Lunga Notte delle Chiese, porte aperte al San Domenico di Cosenza
La chiesa di San Domenico di Cosenza partecipa all’undicesima edizione della Lunga Notte delle Chiese — l’iniziativa nazionale che per una sera fa dei luoghi di culto spazi di musica, arte e incontro, gratuiti e aperti a tutti. Nata nel 2016 sull’esempio della Lange Nacht der Kirchen già diffusa in Austria e Alto Adige, la manifestazione coinvolge ogni anno centinaia di chiese italiane in una stessa serata, con programmi autonomi che ciascuna comunità costruisce liberamente. È un evento ecumenico, aperto a credenti e non.

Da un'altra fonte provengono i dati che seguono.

(** ** Revoked sessions *)

(** A token of a revoked session is never redeemed. *)
Lemma dead_session_never_refreshes raw t s d d2 :
  auth_inv d -> find_token (sha256Sum raw) d = Some t -> find_session (t_SessionID t) d = Some s ->
  unrevoked_session s = false -> later cfg d d2 ->
  forall ip ua ev n, is_ok (fst (Refresh cfg raw ip ua ev (rest d2 n))) = false.
Proof.
  intros HI F FS HN Hl ip ua ev n.
  assert (known (sha256Sum raw) d) as HK by (unfold known; by rewrite F).
  assert (redeemable (sha256Sum raw) d = false) as HR by (unfold redeemable; by rewrite F, FS, HN, andb_false_r).
  destruct (dead_forever _ _ _ (later_effects cfg _ _ Hl) HI HK HR) as (HI2 & _ & HR2).
  destruct (Refresh cfg raw ip ua ev (rest d2 n)) as [[toks|e] w] eqn:R; [|done].
  apply Refresh_committed in R. destruct (refreshed_ok raw ev d2 toks _ HI2 R) as (HT & _). congruence.
Qed.

(** What a calm refresh of a used token leaves. *)
Lemma reuse_revokes raw rt ev d r d' :
  lookup_token (sha256Sum raw) d = Some rt -> rt_UsedAt rt <> None -> rt_RevokedAt rt = None ->
  (forall k, clock ev k <= rt_ExpiresAt rt) -> calm ev -> refreshed cfg raw ev d r d' ->
  r = Err (Dom ErrTokenReuse) /\ exists t, d' = family_revoked (rt_FamilyID rt) "refresh_token_reuse" t d.
Proof.
  intros Hrt Hused Hlive Htime Hcalm HR. destruct HR as [e NC|HL|rt0 k HL HX|rt0 t HL|rt0 HL HU NC
    |rt0 s HL HS HU HN|rt0 e HL HU|r rt0 s new toks t HL HV HU]; try (by destruct (NC Hcalm));
    rewrite Hrt in HL; try done; injection HL as <-; try congruence.
  - destruct HX as [?|HX]; [done|]. specialize (Htime k). lia.
  - split; [done|]. by exists t.
Qed.

(** The sessions of a burned family are revoked. *)
Lemma family_revoked_sessions family reason t d id s :
  find_session id d = Some s -> s_FamilyID s = family ->
  exists s', find_session id (family_revoked family reason t d) = Some s' /\ unrevoked_session s' = false.
Proof.
  intros F E. rewrite (find_session_update id (fun x => has_key s_FamilyID family x && unrevoked_session x)
    (session_revoked reason t) d) by done.
  rewrite F. cbn [option_map]. unfold has_key. rewrite E, String.eqb_refl. cbn [andb].
  destruct (unrevoked_session s) eqn:N; eexists; by split.
Qed.

Lemma family_revoked_token family reason t d h tk :
  find_token h d = Some tk ->
  exists tk', find_token h (family_revoked family reason t d) = Some tk' /\ t_SessionID tk' = t_SessionID tk.
Proof.
  intros F. set (d1 := revoke_sessions (has_key s_FamilyID family) reason t d).
  rewrite (find_token_update h (fun x => in_family family (sessions d1) x && unrevoked_token x)
    (token_revoked t) d) by done. rewrite F. cbn [option_map]. destruct (_ && _); by eexists.
Qed.

(** C15: Presenting a refresh token that was already used burns its family: the
    call reports the reuse, and from then on no token of any session of the
    family ever answers tokens again, whatever is called. *)
Theorem reuse_burns_family raw rt ip ua ev n d
    (Hd : auth_reachable cfg d)
    (Hrt : lookup_token (sha256Sum raw) d = Some rt)
    (Hused : rt_UsedAt rt <> None) (Hlive : rt_RevokedAt rt = None)
    (Htime : forall k, clock ev k <= rt_ExpiresAt rt) (Hcalm : calm ev) :
  let '(r, w) := Refresh cfg raw ip ua ev (rest d n) in
  r = Err (Dom ErrTokenReuse) /\
  forall raw' rt' d2, lookup_token (sha256Sum raw') d = Some rt' -> rt_FamilyID rt' = rt_FamilyID rt ->
    later cfg (committed w) d2 ->
    forall ip' ua' ev' n', is_ok (fst (Refresh cfg raw' ip' ua' ev' (rest d2 n'))) = false.
Proof.
  destruct (Refresh cfg raw ip ua ev (rest d n)) as [r w] eqn:R. apply Refresh_committed in R.
  pose proof (auth_reachable_inv d Hd) as HI.
  assert (auth_inv (committed w)) as HI' by (apply (auth_inv_later d); [done|by eapply refreshed_effects]).
  destruct (reuse_revokes _ _ _ _ _ _ Hrt Hused Hlive Htime Hcalm R) as (-> & t & Ew). split; [done|].
  intros raw' rt' d2 Hrt' Hfam Hl. destruct (lookup_found _ _ _ Hrt') as (tk & s & F & FS & ->).
  cbn [refresh_token rt_FamilyID] in Hfam. rewrite Ew in *.
  destruct (family_revoked_token (rt_FamilyID rt) "refresh_token_reuse" t d _ _ F) as (tk' & F' & E').
  destruct (family_revoked_sessions (rt_FamilyID rt) "refresh_token_reuse" t d _ _ FS Hfam) as (s' & FS' & N').
  rewrite <- E' in FS'. by apply (dead_session_never_refreshes raw' tk' s' (family_revoked (rt_FamilyID rt) "refresh_token_reuse" t d)).
Qed.

Lemma logout_sessions id reason t d s :
  find_session id d = Some s ->
  exists s', find_session id (session_and_tokens_revoked id reason t d) = Some s' /\ unrevoked_session s' = false.
Proof.
  intros F. rewrite (find_session_update id (fun x => has_key s_ID id x && unrevoked_session x)
    (session_revoked reason t) d) by done.
  rewrite F. apply find_key_In in F as [_ E]. cbn [option_map]. unfold has_key. rewrite E, String.eqb_refl.
  cbn [andb]. destruct (unrevoked_session s) eqn:N; eexists; by split.
Qed.

Lemma logout_token id reason t d h tk :
  find_token h d = Some tk ->
  exists tk', find_token h (session_and_tokens_revoked id reason t d) = Some tk' /\ t_SessionID tk' = t_SessionID tk.
Proof.
  intros F. rewrite (find_token_update h (fun x => has_key t_SessionID id x && unrevoked_token x)
    (token_revoked t) d) by done. rewrite F. cbn [option_map]. destruct (_ && _); by eexists.
Qed.

(** After an undisturbed logout no token of the session ever answers tokens
    again; with all_sessions, none of the family. *)
Theorem logout_ends_session raw (all : bool) rt ev n d
    (Hd : auth_reachable cfg d) (Hraw : raw <> "")
    (Hrt : lookup_token (sha256Sum raw) d = Some rt) (Hcalm : calm ev) :
  let '(r, w) := Logout raw all ev (rest d n) in
  r = Ok tt /\
  forall raw' rt' d2, lookup_token (sha256Sum raw') d = Some rt' ->
    (if all then rt_FamilyID rt' = rt_FamilyID rt else rt_SessionID rt' = rt_SessionID rt) ->
    later cfg (committed w) d2 ->
    forall ip' ua' ev' n', is_ok (fst (Refresh cfg raw' ip' ua' ev' (rest d2 n'))) = false.
Proof.
  pose proof (auth_reachable_inv d Hd) as HI.
  assert (auth_inv (committed (snd (Logout raw all ev (rest d n))))) as HI'
    by (apply (auth_inv_later d); [done|apply (step_effects cfg), (as_call cfg d (CLogout raw all) ev n)]).
  pose proof (Logout_outcome raw all ev d n) as O. unfold wp in O.
  destruct (Logout raw all ev (rest d n)) as [r w]. cbn [fst snd] in *. destruct O as [_ O].
  destruct O as [e NC|[?|HL]|r rt0 t HL -> Hr|r rt0 t HL -> Hr]; try (by destruct (NC Hcalm)); try congruence;
    rewrite Hrt in HL; injection HL as <-;
    (split; [by destruct Hr|]); intros raw' rt' d2 Hrt' Hsame Hl;
    destruct (lookup_found _ _ _ Hrt') as (tk & s & F & FS & ->);
    cbn [refresh_token rt_FamilyID rt_SessionID] in Hsame.
  - destruct (logout_token (rt_SessionID rt) "user_logout" t d _ _ F) as (tk' & F' & E').
    rewrite Hsame in FS. destruct (logout_sessions (rt_SessionID rt) "user_logout" t d _ FS) as (s' & FS' & N').
    eapply dead_session_never_refreshes; [done|exact F'| |exact N'|exact Hl]. by rewrite E', Hsame.
  - destruct (family_revoked_token (rt_FamilyID rt) "user_logout_all" t d _ _ F) as (tk' & F' & E').
    destruct (family_revoked_sessions (rt_FamilyID rt) "user_logout_all" t d _ _ FS Hsame) as (s' & FS' & N').
    rewrite <- E' in FS'. eapply dead_session_never_refreshes; [done|exact F'|exact FS'|exact N'|exact Hl].
Qed.
End Theorems.

(** ** The demonstration *)

Definition register_alice : auth_call :=
  CRegister "alice@example.org" "correct horse battery" "client" "DE" "en-US" "10.0.0.1" "firefox".

Lemma later_call `{Jwt} `{Argon2} `{PgErrorText} `{PgInet} (cfg : Config) call ev n d d' d2 :
  after_call cfg call ev d n = d' -> later cfg d' d2 -> later cfg d d2.
Proof. intros <- Hl. eapply rtc_l; [constructor|done]. Qed.

Lemma alice_reachable : auth_reachable demo_config demo_auth_db.
Proof.
  exists demo_roles, []. eapply (later_call demo_config register_alice (random_env 1) 0); [by vm_compute|apply rtc_refl].
Qed.

Lemma random_env_calm seed : calm (random_env seed).
Proof. by intros n. Qed.

Lemma still_env_calm seed t : calm (still_env seed t).
Proof. by intros n. Qed.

Il tema dell’edizione 2026 è “HOME — Francesco va’ e ripara la mia casa”, legato agli 800 anni dalla morte di San Francesco d’Assisi. HOME non è solo “casa”: è appartenenza, radice, rifugio, origine e destino. È il luogo da cui si riparte e a cui si torna. L’invito che secondo la tradizione Francesco ascoltò davanti al Crocifisso di San Damiano — riparare la sua casa — diventa in questa edizione un programma spirituale e culturale collettivo: riparare non muri, ma relazioni, comunità, senso dell’abitare. L’appuntamento a Cosenza è per venerdì 5 giugno, dalle 20.00 in piazza Tommaso Campanella, con un aperitivo di benvenuto e una pesca di beneficenza a sostegno delle attività missionarie. Alle 20.45 l’incontro Parlano Francesco e Domenico con gli interventi di padre Luigi Loricchio (ofm), Cristiana Coscarella e Luca Parisoli. La serata ha un programma musicale curato dal Conservatorio di Cosenza. La musica antica risuonerà con il flauto di Goffredo Degli Esposti, il violino di Patrizio Germone e l’orchestra “Barokos”; andrà avanti con l’organo di Emanuele Cardi e la Schola Cantorum del Conservatorio e terminerà con il Coro del Conservatorio diretto da Letizia Butterin.

Dalle 21.30 alle 23.00 si terranno le visite guidate al coro ligneo seicentesco e lo scolatoio-putridarium, lo spazio in cui i monaci venivano collocati dopo la morte secondo un’antica pratica conventuale, spazi normalmente non accessibili.